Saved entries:
Lemma six_digits_here_line prev rest x :
  six_digits_here prev (x ++ NEWLINE :: rest) = six_digits_here prev x.
Proof.
  unfold six_digits_here. rewrite <- !andb_assoc. f_equal.
  destruct (Nat.leb_spec 6 (length x)) as [H|H].
  - rewrite length_app.
    replace (6 <=? length x + length (NEWLINE :: rest))%nat with true
      by (symmetry; apply Nat.leb_le; lia).
    rewrite firstn_app. replace (6 - length x)%nat with 0%nat by lia.
    cbn [firstn andb]. now rewrite app_nil_r.
  - rewrite andb_false_l. apply andb_false_iff. right.
    rewrite firstn_app, forallb_app.
    apply andb_false_iff. right.
    destruct (6 - length x)%nat as [|n] eqn:E; [lia|].
    reflexivity.
Qed.

Lemma first_six_digits_line rest : forall x prev,
  first_six_digits prev (x ++ NEWLINE :: rest) = first_six_digits prev x.
Proof.
  induction x as [|a x IH]; intros prev.
  - pose proof (six_digits_here_line prev rest []) as H.
    assert (H0 : six_digits_here prev [] = false).
    { unfold six_digits_here. cbn [length Nat.leb].
      now rewrite andb_false_r. }
    cbn [app] in *. cbn [first_six_digits].
    now rewrite H, H0, Z.eqb_refl.
  - change ((a :: x) ++ NEWLINE :: rest) with (a :: (x ++ NEWLINE :: rest)).
    cbn [first_six_digits].
    change (a :: (x ++ NEWLINE :: rest)) with ((a :: x) ++ NEWLINE :: rest).
    rewrite six_digits_here_line, IH.
    destruct (six_digits_here prev (a :: x)) eqn:Hw; [|reflexivity].
    unfold six_digits_here in Hw.
    apply andb_true_iff in Hw. destruct Hw as [Hw _].
    apply andb_true_iff in Hw. destruct Hw as [_ Hw].
    apply Nat.leb_le in Hw.
    rewrite firstn_app. replace (6 - length (a :: x))%nat with 0%nat by lia.
    cbn [firstn]. now rewrite app_nil_r.
Qed.

(** The search goes line by line. *)
Lemma pin_search_line ic rest : forall x,
  pin_search ic (x ++ NEWLINE :: rest) =
  match pin_search ic x with
  | Some d => Some d
  | None => pin_search ic rest
  end.
Proof.
  induction x as [|a x IH].
  - pose proof (starts_with_line ic PIN_LABEL rest [] (label_not_newline ic))
      as H.
    cbn [app] in *. cbn [pin_search]. rewrite H. reflexivity.
  - change ((a :: x) ++ NEWLINE :: rest) with (a :: (x ++ NEWLINE :: rest)).
    cbn [pin_search].
    change (a :: (x ++ NEWLINE :: rest)) with ((a :: x) ++ NEWLINE :: rest).
    rewrite (starts_with_line ic PIN_LABEL rest (a :: x)
               (label_not_newline ic)).
    destruct (starts_with ic PIN_LABEL (a :: x)) eqn:Hs.
    + apply ReFacts.starts_with_length in Hs.
      change (length PIN_LABEL) with 3%nat in Hs.
      rewrite firstn_app, skipn_app.
      replace (3 - length (a :: x))%nat with 0%nat by lia.
      cbn [firstn skipn]. rewrite app_nil_r, first_six_digits_line.
      destruct (first_six_digits _ _); [reflexivity|exact IH].
    + exact IH.
Qed.

Lemma six_digits_nowhere : forall s,
  six_digits_somewhere s = false ->
  forall k, six_digits_here None (skipn k s) = false.
Proof.
  induction s as [|ch s IH]; intros H k; cbn [six_digits_somewhere] in H;
    apply orb_false_iff in H; destruct H as [H0 H1].
  - now destruct k.
  - destruct k as [|k]; [exact H0|]. cbn [skipn]. now apply IH.
Qed.

Lemma same_literal_length ic l s :
  same_literal ic l s = true -> length s = length l.
Proof.
  unfold same_literal. rewrite andb_true_iff. intros [_ H].
  now apply Nat.eqb_eq in H.
Qed.

End PinMore.

(** * More about the search for the attribute *)

Module ViewstateMore.
Import Re Text.

Lemma until_quote_prefix : forall s,
  firstn (length (until_quote s)) s = until_quote s.
Proof.
  induction s as [|ch s IH]; [reflexivity|]. cbn [until_quote].
  destruct (ch =? DQUOTE); [reflexivity|].
  cbn [length firstn]. now rewrite IH.
Qed.

Lemma group1_value_marks text s a :
  group {| m_string := text; m_marks := value_marks s a [] |} 1 =
  firstn (length (until_quote (skipn 7 s))) (skipn (a + 7) text).
Proof.
  unfold group, value_marks, substring. cbn.
  f_equal. lia.
Qed.

(** The search of [decode_viewstate] computes [captured_value]. *)
Lemma viewstate_search_from ic : forall s pre prev,
  option_map
    (fun ms => group {| m_string := pre ++ s; m_marks := ms |} 1)
    (search_from ic VIEWSTATE_RE prev s (length pre)) =
  captured_value ic s.
Proof.
  induction s as [|ch s IH]; intros pre prev.
  - reflexivity.
  - assert (Next : option_map
               (fun ms => group {| m_string := pre ++ ch :: s;
                                   m_marks := ms |} 1)
               (search_from ic VIEWSTATE_RE (Some ch) s (S (length pre))) =
             captured_value ic s).
    { specialize (IH (pre ++ [ch]) (Some ch)).
      rewrite length_app, <- app_assoc in IH. cbn [length app] in IH.
      rewrite Nat.add_1_r in IH. exact IH. }
    cbn [search_from captured_value].
    rewrite ViewstateFacts.viewstate_match_eq.
    destruct (starts_with ic NAME_ATTR (ch :: s)) eqn:Hs; [|exact Next].
    destruct (last_value_offset ic (skipn 18 (ch :: s))) as [k|];
      cbn [option_map]; [|exact Next].
    rewrite group1_value_marks. f_equal.
    replace (length pre + 18 + k + 7)%nat with (length pre + (7 + (k + 18)))%nat
      by lia.
    rewrite ReFacts.skipn_app_length, <- !skipn_skipn.
    apply until_quote_prefix.
Qed.

Lemma search_captured_value text :
  option_map (fun m => group m 1) (search VIEWSTATE_RE text IGNORECASE)
  = captured_value IGNORECASE text.
Proof.
  unfold search.
  rewrite <- (viewstate_search_from IGNORECASE text [] None).
  cbn [length app].
  now destruct (search_from IGNORECASE VIEWSTATE_RE None text 0).
Qed.

Lemma search_of_captured text v :
  captured_value IGNORECASE text = Some v ->
  exists m, search VIEWSTATE_RE text IGNORECASE = Some m /\ group m 1 = v.
Proof.
  rewrite <- search_captured_value.
  destruct (search VIEWSTATE_RE text IGNORECASE) as [m|]; [|discriminate].
  cbn [option_map]. intros E. exists m. split; congruence.
Qed.

Lemma search_none_of_captured text :
  captured_value IGNORECASE text = None ->
  search VIEWSTATE_RE text IGNORECASE = None.
Proof.
  rewrite <- search_captured_value.
  now destruct (search VIEWSTATE_RE text IGNORECASE).
Qed.

Lemma decode_viewstate_outcome html :
  decode_viewstate html = Ok (outcome_of (captured_value IGNORECASE html)).
Proof.
  destruct (captured_value IGNORECASE html) as [v|] eqn:Hc.
  - destruct (search_of_captured _ _ Hc) as (m & Hm & Hg).
    unfold outcome_of.
    destruct (Base64.b64decode v) as [bytes|e] eqn:Hb; rewrite <- Hg in Hb.
    + apply (DecodeFacts.decode_viewstate_decoded html m bytes Hm Hb).
    + rewrite (DecodeFacts.decode_viewstate_b64_error html m e Hm Hb).
      now destruct e.
  - apply DecodeFacts.decode_viewstate_not_found.
    now apply search_none_of_captured.
Qed.

Lemma captured_value_skip ic : forall pre s,
  first_occurrence ic NAME_ATTR (pre ++ s) = Some (length pre) ->
  captured_value ic (pre ++ s) = captured_value ic s.
Proof.
  induction pre as [|a pre IH]; intros s H; [reflexivity|].
  cbn [app length first_occurrence] in H.
  cbn [app captured_value].
  destruct (starts_with ic NAME_ATTR (a :: pre ++ s)); [discriminate|].
  apply IH.
  destruct (first_occurrence ic NAME_ATTR (pre ++ s)); [|discriminate].
  cbn in H. congruence.
Qed.

Lemma captured_value_no_name ic : forall s,
  first_occurrence ic NAME_ATTR s = None -> captured_value ic s = None.
Proof.
  induction s as [|ch s IH]; intros H; cbn [first_occurrence] in H;
    cbn [captured_value].
  - destruct (starts_with ic NAME_ATTR []); [discriminate|reflexivity].
  - destruct (starts_with ic NAME_ATTR (ch :: s)); [discriminate|].
    apply IH. now destruct (first_occurrence ic NAME_ATTR s).
Qed.

Lemma skipn_length_app {A} (x y : list A) n :
  length x = n -> skipn n (x ++ y) = y.
Proof.
  intros <-. rewrite skipn_app, skipn_all, Nat.sub_diag. reflexivity.
Qed.

(** A single name attribute with no value attribute after it in its
    tag. *)
Lemma captured_value_no_value_after ic pre name post :
  first_occurrence ic NAME_ATTR (pre ++ name ++ post) = Some (length pre) ->
  length name = length NAME_ATTR ->
  first_occurrence ic NAME_ATTR (tl (name ++ post)) = None ->
  somewhere_in_tag (value_attr_here ic) post = false ->
  captured_value ic (pre ++ name ++ post) = None.
Proof.
  intros Hfirst Hlen Honce Hno.
  rewrite captured_value_skip by exact Hfirst.
  pose proof (PinFacts.first_occurrence_here _ _ _ _ Hfirst) as Hs.
  pose proof (skipn_length_app name post 18 Hlen) as Hk.
  destruct (name ++ post) as [|ch s] eqn:E.
  - destruct name; discriminate.
  - cbn [captured_value]. rewrite Hs, Hk.
    rewrite ViewstateFacts.last_value_offset_none by exact Hno.
    cbn [option_map]. cbn [tl] in Honce.
    now apply captured_value_no_name.
Qed.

## Work request
The required output is the exact run of lines from the beginning of the records to the line with "cbn [length Nat.leb].", that line included.

## Response
Lemma six_digits_here_line prev rest x :
  six_digits_here prev (x ++ NEWLINE :: rest) = six_digits_here prev x.
Proof.
  unfold six_digits_here. rewrite <- !andb_assoc. f_equal.
  destruct (Nat.leb_spec 6 (length x)) as [H|H].
  - rewrite length_app.
    replace (6 <=? length x + length (NEWLINE :: rest))%nat with true
      by (symmetry; apply Nat.leb_le; lia).
    rewrite firstn_app. replace (6 - length x)%nat with 0%nat by lia.
    cbn [firstn andb]. now rewrite app_nil_r.
  - rewrite andb_false_l. apply andb_false_iff. right.
    rewrite firstn_app, forallb_app.
    apply andb_false_iff. right.
    destruct (6 - length x)%nat as [|n] eqn:E; [lia|].
    reflexivity.
Qed.

Lemma first_six_digits_line rest : forall x prev,
  first_six_digits prev (x ++ NEWLINE :: rest) = first_six_digits prev x.
Proof.
  induction x as [|a x IH]; intros prev.
  - pose proof (six_digits_here_line prev rest []) as H.
    assert (H0 : six_digits_here prev [] = false).
    { unfold six_digits_here. cbn [length Nat.leb].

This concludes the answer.